WHAT THE TASK REQUIRES:
Copy exactly the stretch of data below from the line with "let rel := (key - offset s1)%Z in" through the line with "Definition take_at s", including both of those lines.

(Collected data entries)
(* ===== verification/Slab.v ===== *)
(** * Slab: the slab of [lion-slab/src/slab.rs]

    An offset-indexed vector of optional values, keyed by the monotone ids of the
    runtime (resource ids, task ids). *)

From S2P Require Import Prelude Store.

Module Slab.

Record Slab (V : Type) := mkSlab { inner : list (option V); offset : Z }.
Arguments mkSlab {V} _ _.
Arguments inner {V} _.
Arguments offset {V} _.

(** [slice::rotate_right]: the last [n] elements move to the front. *)
Definition rotate_right {A} (n : nat) (l : list A) : list A :=
  drop (length l - n) l ++ take (length l - n) l.

Section ops.
Context {V : Type}.
Implicit Types (s : Slab V).

Definition new : Slab V := mkSlab [] 0.

(** Prepend [offset - key] empty cells and move the offset to [key]. *)
Definition grow_front s (key : Z) : Slab V :=
  let extra := Z.to_nat (offset s - key) in
  let old_len := length (inner s) in
  mkSlab (rotate_right extra (resize (old_len + extra) None (inner s))) key.

(** Grow with empty cells until index [rel] is in bounds. *)
Definition ensure_slot s (rel : Z) : Slab V :=
  let idx := Z.to_nat rel in
  if length (inner s) <=? idx
  then mkSlab (resize (idx + 1) None (inner s)) (offset s)
  else s.

Definition set_slot s (rel : Z) (value : V) : Slab V :=
  mkSlab (<[Z.to_nat rel := Some value]> (inner s)) (offset s).

Definition insert s (key : Z) (value : V) : Slab V :=
  let s1 :=
    if length (inner s) =? 0 then mkSlab (inner s) key
    else if (key <? offset s)%Z then grow_front s key
    else s in
  let rel := (key - offset s1)%Z in
  set_slot (ensure_slot s1 rel) rel value.

Definition get s (key : Z) : option V :=
  if (key <? offset s)%Z then None
  else
    let diff := (key - offset s)%Z in
    if (Z.of_nat (length (inner s)) <=? diff)%Z then None
    else mjoin (inner s !! Z.to_nat diff).

(** [get_mut] hands out a mutable reference: the value and the way to write it back. *)
Definition get_mut s (key : Z) : option (V * (V → Slab V)) :=
  if (key <? offset s)%Z then None
  else
    let diff := (key - offset s)%Z in
    if (Z.of_nat (length (inner s)) <=? diff)%Z then None
    else
      match mjoin (inner s !! Z.to_nat diff) with
      | Some v => Some (v, λ v', mkSlab (<[Z.to_nat diff := Some v']> (inner s)) (offset s))
      | None => None
      end.

Definition take_at s (idx : nat) : option V * Slab V :=
  (mjoin (inner s !! idx), mkSlab (<[idx := None]> (inner s)) (offset s)).

Definition remove s (key : Z) : option V * Slab V :=
  if (key <? offset s)%Z then (None, s)
  else
    let diff := (key - offset s)%Z in
    if (Z.of_nat (length (inner s)) <=? diff)%Z then (None, s)
    else take_at s (Z.to_nat diff).

End ops.

(** ** Lemmas *)

Section lemmas.
Context {V : Type}.
Implicit Types (s : Slab V).

Lemma rotate_right_app {A} (l k : list A) : rotate_right (length k) (l ++ k) = k ++ l.
Proof.
  unfold rotate_right. rewrite length_app, Nat.add_sub.
  by rewrite drop_app_length, take_app_length.
Qed.

Lemma slab_get_cell s k : get s k = cell (inner s) (offset s) k.
Proof.
  unfold get, cell. repeat case_cmp; try done.
  by rewrite lookup_ge_None_2 by lia.
Qed.

Lemma grow_front_inner s key :
  grow_front s key =
    mkSlab (replicate (Z.to_nat (offset s - key)) None ++ inner s) key.
Proof.
  unfold grow_front. f_equal. rewrite resize_grow by lia.
  replace (length (inner s) + Z.to_nat (offset s - key) - length (inner s))
    with (Z.to_nat (offset s - key)) by lia.
  rewrite <- (length_replicate (Z.to_nat (offset s - key)) (@None V)) at 1.
  apply rotate_right_app.
Qed.

Lemma slab_get_grow_front s key k :
  (key < offset s)%Z → get (grow_front s key) k = get s k.
Proof. intros. rewrite grow_front_inner, !slab_get_cell. by apply cell_prepend. Qed.

Lemma slab_get_ensure_slot s rel k : get (ensure_slot s rel) k = get s k.
Proof.
  unfold ensure_slot. case_cmp; [|done].
  rewrite !slab_get_cell. simpl. rewrite resize_grow by lia. apply cell_append.
Qed.

Lemma slab_ensure_slot_length s rel : Z.to_nat rel < length (inner (ensure_slot s rel)).
Proof. unfold ensure_slot. case_cmp; simpl; [rewrite length_resize|]; lia. Qed.

Lemma slab_ensure_slot_offset s rel : offset (ensure_slot s rel) = offset s.
Proof. unfold ensure_slot. by case_cmp. Qed.

Lemma slab_get_set_slot s rel v k :
  (0 ≤ rel)%Z → Z.to_nat rel < length (inner s) →
  get (set_slot s rel v) k = if decide (offset s + rel = k)%Z then Some v else get s k.
Proof.
  intros Hrel Hlen. rewrite !slab_get_cell. unfold set_slot. simpl.
  replace rel with (offset s + rel - offset s)%Z at 1 by lia.
  rewrite cell_update; [done|lia|]. by replace (offset s + rel - offset s)%Z with rel by lia.
Qed.

Lemma slab_get_insert_aux s rel v k :
  (0 ≤ rel)%Z →
  get (set_slot (ensure_slot s rel) rel v) k =
    if decide (offset s + rel = k)%Z then Some v else get s k.
Proof.
  intros. rewrite slab_get_set_slot by (done || apply slab_ensure_slot_length).
  by rewrite slab_ensure_slot_offset, slab_get_ensure_slot.
Qed.

Lemma slab_get_insert s key v k :
  get (insert s key v) k = if decide (key = k) then Some v else get s k.
Proof.
  unfold insert.
  destruct (Nat.eqb_spec (length (inner s)) 0); [|destruct (Z.ltb_spec key (offset s))].
  - rewrite slab_get_insert_aux by (simpl; lia). simpl.
    replace (key + (key - key))%Z with key by lia. case_decide; [done|].
    destruct s as [[|] o]; [|done]. rewrite !slab_get_cell; simpl. by rewrite !cell_nil.
  - rewrite slab_get_insert_aux by (simpl; lia). simpl.
    replace (key + (key - key))%Z with key by lia. by rewrite slab_get_grow_front.
  - rewrite slab_get_insert_aux by lia. by replace (offset s + (key - offset s))%Z with key by lia.
Qed.

Lemma slab_remove_result s key : (remove s key).1 = get s key.
Proof. unfold remove, get. by repeat case_cmp. Qed.

Lemma slab_get_remove s key k :
  get (remove s key).2 k = if decide (key = k) then None else get s k.
Proof.
  unfold remove. case_cmp; [|case_cmp]; simpl.
  - case_decide; [subst|done]. rewrite slab_get_cell. unfold cell. case_cmp; [done|lia].
  - case_decide; [subst|done]. rewrite slab_get_cell. unfold cell. case_cmp; [done|].
    by rewrite lookup_ge_None_2 by lia.
  - rewrite !slab_get_cell. simpl. apply cell_update; lia.
Qed.

Lemma get_mut_get s key : fst <$> get_mut s key = get s key.
Proof. unfold get_mut, get. repeat case_cmp; try done. by destruct (mjoin _). Qed.

(** Writing through the reference changes the value at the key, and nothing else. *)
Lemma get_mut_write s key v w v' k :
  get_mut s key = Some (v, w) →
  get (w v') k = if decide (key = k) then Some v' else get s k.
Proof.
  unfold get_mut. repeat case_cmp; try done.
  destruct (mjoin _) eqn:E; [|done]. intros [= <- <-].
  rewrite !slab_get_cell. simpl. apply cell_update; lia.
Qed.

End lemmas.

#[global] Instance slab_store : Store Slab := {
  st_empty V := new;
  st_get V := get;
  st_insert V := insert;
  st_remove V := remove;
}.

#[global] Instance slab_laws : StoreLaws Slab.
Proof.
  split; intros V; cbv [st_empty st_get st_insert st_remove].
  - intros k. rewrite slab_get_cell. apply cell_nil.
  - apply slab_get_insert.
  - apply slab_remove_result.
  - apply slab_get_remove.
Qed.

End Slab.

RESULT FOR THIS EXERCISE:
  let rel := (key - offset s1)%Z in
  set_slot (ensure_slot s1 rel) rel value.

Definition get s (key : Z) : option V :=
  if (key <? offset s)%Z then None
  else
    let diff := (key - offset s)%Z in
    if (Z.of_nat (length (inner s)) <=? diff)%Z then None
    else mjoin (inner s !! Z.to_nat diff).

(** [get_mut] hands out a mutable reference: the value and the way to write it back. *)
Definition get_mut s (key : Z) : option (V * (V → Slab V)) :=
  if (key <? offset s)%Z then None
  else
    let diff := (key - offset s)%Z in
    if (Z.of_nat (length (inner s)) <=? diff)%Z then None
    else
      match mjoin (inner s !! Z.to_nat diff) with
      | Some v => Some (v, λ v', mkSlab (<[Z.to_nat diff := Some v']> (inner s)) (offset s))
      | None => None
      end.

Definition take_at s (idx : nat) : option V * Slab V :=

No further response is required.